Short-selling has always divided opinion. Some view it as a cold and callous way to profit from a company’s downturn, whereas others consider it an important source of market liquidity and price formation. It’s unlikely we’ll reach a conclusion on the morality of the practice, but given we are currently experiencing a pandemic, the likes of which we haven’t dealt with since 1918, perhaps the debate needs to shift towards a more pragmatic discussion about the way it functions.
Read more: FCA say no short-selling ban on the cards
Obviously the argument about price formation does not apply in the same way at this time. A company that is heavily shorted because of poor corporate governance or a misguided business model is not the same as a company that is reeling from the effects of a crisis that is far beyond their control.
One of the biggest problems with short-selling is the ‘fear factor’. For example, if a bearish financial statement is published, short-sellers are able to jump into gear, while also declaring their reasons to the wider markets. This can be damaging, not only to the share price, but also to investor confidence, which is already low.
To minimise unnecessary further struggle, a sensible way forward could be to limit the quantity of shares that are held by shorts. If there is a restriction on exactly how many shares a short-seller can borrow in a company, then the kind of fear that can spread amongst investors like wildfire is likely to diminish. To start with, a proposed restriction could be tested out on the most heavily shorted stocks in the FTSE 100. Say, for example, hedge funds could only short a liquid FTSE 100 stock that has less than 5% of its shares out on loan. After all, a short position can only be put on providing the seller can borrow shares in the first place.

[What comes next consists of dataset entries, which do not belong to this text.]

Section Quickstart.
Variables (fs : filesystem) (template_str : string) (repo : Repo) (path : string).
Variables (q : string) (rest : list string).
Hypothesis Hformat : py_format template_str (format_kwargs_content repo "tutorials") = Ok path.
Hypothesis Hpop : _pop_quickstart_from (get_children fs path) = (Some q, rest).
Hypothesis Hq : q <> "".

Definition tutorials_value : option pyval :=
  match rest with [] => None | _ => Some (str_list rest) end.

Definition after_tutorials (inner : list (string * pyval)) : Prop :=
  dict_get "Quickstart" inner = Some (PStr q) /\
  dict_get "Tutorials" inner = tutorials_value /\
  (rest <> [] -> exists i j, key_index "Quickstart" inner = Some i /\
                             key_index "Tutorials" inner = Some j /\ i < j).

Definition before_tutorials (inner : list (string * pyval)) : Prop :=
  dict_get "Quickstart" inner = None /\ dict_get "Tutorials" inner = None.

Lemma content_step_tutorials inner :
  content_step fs template_str repo "tutorials" inner =
  Ok (match rest with
      | [] => dict_set "Quickstart" (PStr q) inner
      | _ => dict_set "Tutorials" (str_list rest) (dict_set "Quickstart" (PStr q) inner)
      end).
Proof.
  unfold content_step. rewrite Hformat. simpl. rewrite Hpop.
  destruct (String.eqb q "") eqn:E; [apply String.eqb_eq in E; contradiction|].
  simpl. destruct rest; reflexivity.
Qed.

This cap level may not be fair if the price of the firm in question should legitimatelybe lower because it is poorly managed. But a cap is not designed to restrict short positions held for a limited time. It’s more geared towards curbing permanent short positions that remain as a large black cloud that could potentially hang over companies after this crisis has blown over. If successful, it is not beyond the realms of possibility that a similar cap could be rolled out for companies listed on other indices.
There is, of course, no guarantee that a restriction on the number of shares held by short-sellers would lead to some kind of utopia for the market. Clearly some important questions would need to be asked first including – how exactly would a regulator identify which stocks are being over-shorted? Should shorting be monitored on a company by company basis? And, perhaps most crucially of all, what would be and who decides on a sensible limit to impose at this time?
If these questions could be answered, then at least the seemingly never ending debate about how short-selling should operate can take a step in the right direction. And although an outright ban is neither feasible nor desirable, maybe regulators should explore other options to make sure that shorting doesn’t get out of hand at a moment when many valuable businesses need all the help that they can get.